[Stored data]
(** * Items service: a FastAPI CRUD backend over one MongoDB collection

    Shallow embedding of [src/backend/src/api]:
    - [models.py]: [object_id_from_str] and the pydantic models
      [ItemBase], [ItemCreate], [ItemUpdate], [ItemOut];
    - [db.py]: the connection holder [MongoDB] ([client], [db], [init],
      [close]);
    - [routes/items.py]: the handlers [create_item], [list_items],
      [get_item], [update_item], [delete_item] and [_item_doc_to_out].

    The MongoDB driver (bson, PyMongo, Motor), pydantic and FastAPI are not
    part of the repository.  They are modelled by the behaviour the handlers
    rely on: the [items] collection is a finite map from [_id] to the other
    fields of the document (MongoDB keeps [_id] unique), a document is
    kept as BSON encodes it (a datetime as whole milliseconds, read back
    naive), the order of documents that a sort leaves tied is arbitrary,
    and every driver call is recorded in a ghost log so that "no database
    operation" can be stated. *)

From Stdlib Require Import ZArith NArith Ascii String List.
From Stdlib.Strings Require Byte.
From stdpp Require Import base option gmap strings list sorting.

Local Open Scope string_scope.
Local Open Scope list_scope.
Local Open Scope Z_scope.

(** ** Python exceptions and results *)

Inductive exception :=
| ValueError (msg : string)
| RuntimeError (msg : string)
| HTTPException (status_code : Z) (detail : string)
| ValidationError          (* pydantic: a field violates its constraints *)
| RequestValidationError   (* FastAPI: the request body fails its schema *)
| DuplicateKeyError        (* pymongo: the unique index on [_id] is violated *)
| InvalidURI               (* pymongo: the connection string is refused *)
| InvalidName.             (* pymongo: the database name is refused *)

Inductive outcome (A : Type) :=
| Return (a : A)
| Raise (e : exception).
Arguments Return {A} a.
Arguments Raise {A} e.

(** ** bson.ObjectId *)

Abbreviation byte := Byte.byte.

#[global] Instance byte_eq_dec : EqDecision byte := Byte.byte_eq_dec.
#[global] Program Instance byte_countable : Countable byte :=
  inj_countable Byte.to_N Byte.of_N Byte.of_to_N.

(** An ObjectId is the byte string it wraps (12 bytes when the driver
    generates it). *)
Definition ObjectId := list byte.

(** CPython's [_PyLong_DigitValue] restricted to base 16. *)
Definition hex_digit_value (c : ascii) : option N :=
  let n := N_of_ascii c in
  if ((48 <=? n) && (n <=? 57))%N then Some (n - 48)%N
  else if ((97 <=? n) && (n <=? 102))%N then Some (n - 87)%N
  else if ((65 <=? n) && (n <=? 70))%N then Some (n - 55)%N
  else None.

(** CPython's [Py_ISSPACE]: tab, LF, VT, FF, CR and space. *)
Definition Py_ISSPACE (c : ascii) : bool :=
  let n := N_of_ascii c in
  (((9 <=? n) && (n <=? 13)) || (n =? 32))%N.

(** [bytes.fromhex]: pairs of hex digits, ASCII whitespace skipped between
    the pairs; [None] stands for the ValueError. *)
Fixpoint bytes_fromhex (s : string) : option (list byte) :=
  match s with
  | EmptyString => Some []
  | String c s' =>
      if Py_ISSPACE c then bytes_fromhex s'
      else
        match hex_digit_value c, s' with
        | Some top, String c' s'' =>
            match hex_digit_value c' with
            | Some bot =>
                match Byte.of_N (16 * top + bot), bytes_fromhex s'' with
                | Some b, Some bs => Some (b :: bs)
                | _, _ => None
                end
            | None => None
            end
        | _, _ => None
        end
  end.

(** [ObjectId(value)] for a [str]: the string must have 24 characters and
    [bytes.fromhex] must accept it; [None] stands for bson's InvalidId. *)
Definition ObjectId_init (oid : string) : option ObjectId :=
  if decide (String.length oid = 24%nat) then bytes_fromhex oid else None.

Definition hex_char (n : N) : ascii :=
  if (n <? 10)%N then ascii_of_N (48 + n) else ascii_of_N (87 + n).

(** [binascii.hexlify]: two lower-case hex digits per byte. *)
Fixpoint hexlify (bs : list byte) : string :=
  match bs with
  | [] => EmptyString
  | b :: bs' =>
      String (hex_char (Byte.to_N b / 16))
        (String (hex_char (Byte.to_N b mod 16)) (hexlify bs'))
  end.

(** [str(oid)]. *)
Definition ObjectId_str (oid : ObjectId) : string := hexlify oid.

(** models.py, [object_id_from_str]: any exception of the constructor
    becomes a ValueError. *)
Definition object_id_from_str (value : string) : outcome ObjectId :=
  match ObjectId_init value with
  | Some oid => Return oid
  | None => Raise (ValueError "Invalid ObjectId")
  end.

#[global] Instance outcome_ret : MRet outcome := @Return.
#[global] Instance outcome_bind : MBind outcome := λ A B k r,
  match r with
  | Return a => k a
  | Raise e => Raise e
  end.
#[global] Instance outcome_fmap : FMap outcome := λ A B f r,
  match r with
  | Return a => Return (f a)
  | Raise e => Raise e
  end.

(** ** models.py: the pydantic models *)

(** [datetime]: the instant, in microseconds since the epoch (UTC), and
    the [tzinfo] of the object: [Some utc] for an aware datetime, [None]
    for a naive one (which the driver means as UTC). *)
Inductive timezone := utc.

Record datetime := Datetime {
  timestamp : Z;
  tzinfo : option timezone
}.

(** [datetime.now(timezone.utc)] when the clock reads [now] microseconds. *)
Definition datetime_now_utc (now : Z) : datetime := Datetime now (Some utc).
Lemma format_03d_small n :
  0 <= n < 1000 -> String.length (Py.format_03d n) = 3%nat.
Proof.
  intros Hn.
  assert (H : forallb (fun i => Nat.eqb (String.length (Py.format_03d (Z.of_nat i))) 3)
                (seq 0 1000) = true) by (vm_compute; reflexivity).
  rewrite forallb_forall in H.
  specialize (H (Z.to_nat n)). rewrite Z2Nat.id in H by lia.
  apply Nat.eqb_eq, H, in_seq. lia.
Qed.

Lemma three_digits_small s n :
  all_digits s = true -> String.length s = 3%nat -> Py.int s = Some n -> n < 1000.
Proof.
  destruct s as [|a [|b [|c [|d r]]]]; try discriminate.
  simpl. intros H _.
  apply andb_prop in H as [Ha H]. apply andb_prop in H as [Hb H].
  apply andb_prop in H as [Hc _].
  destruct (digit_cases a Ha) as [E|[E|[E|[E|[E|[E|[E|[E|[E|E]]]]]]]]]; subst a;
  destruct (digit_cases b Hb) as [E|[E|[E|[E|[E|[E|[E|[E|[E|E]]]]]]]]]; subst b;
  destruct (digit_cases c Hc) as [E|[E|[E|[E|[E|[E|[E|[E|[E|E]]]]]]]]]; subst c;
  intros E; vm_compute in E; injection E as <-; reflexivity.
Qed.

Lemma tail_new_id m : Py.tail (Data.new_id m) = Py.format_03d m.
Proof. reflexivity. Qed.

Lemma all_digits_format_03d m : 0 <= m -> all_digits (Py.format_03d m) = true.
Proof.
  intros Hm. unfold Py.format_03d. destruct (Z.ltb_spec m 0); [lia|].
  unfold Py.zfill. now rewrite all_digits_app, all_digits_zeros, all_digits_decimal.
Qed.

Lemma length_format_03d m : 0 <= m -> (3 <= String.length (Py.format_03d m))%nat.
Proof.
  intros Hm. unfold Py.format_03d. destruct (Z.ltb_spec m 0); [lia|].
  rewrite length_zfill. lia.
Qed.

*Work instruction*. Once you have identified the lines above that contain "option", copy each of them.

*Response box*.
From stdpp Require Import base option gmap strings list sorting.
Definition hex_digit_value (c : ascii) : option N :=
Fixpoint bytes_fromhex (s : string) : option (list byte) :=
Definition ObjectId_init (oid : string) : option ObjectId :=
  tzinfo : option timezone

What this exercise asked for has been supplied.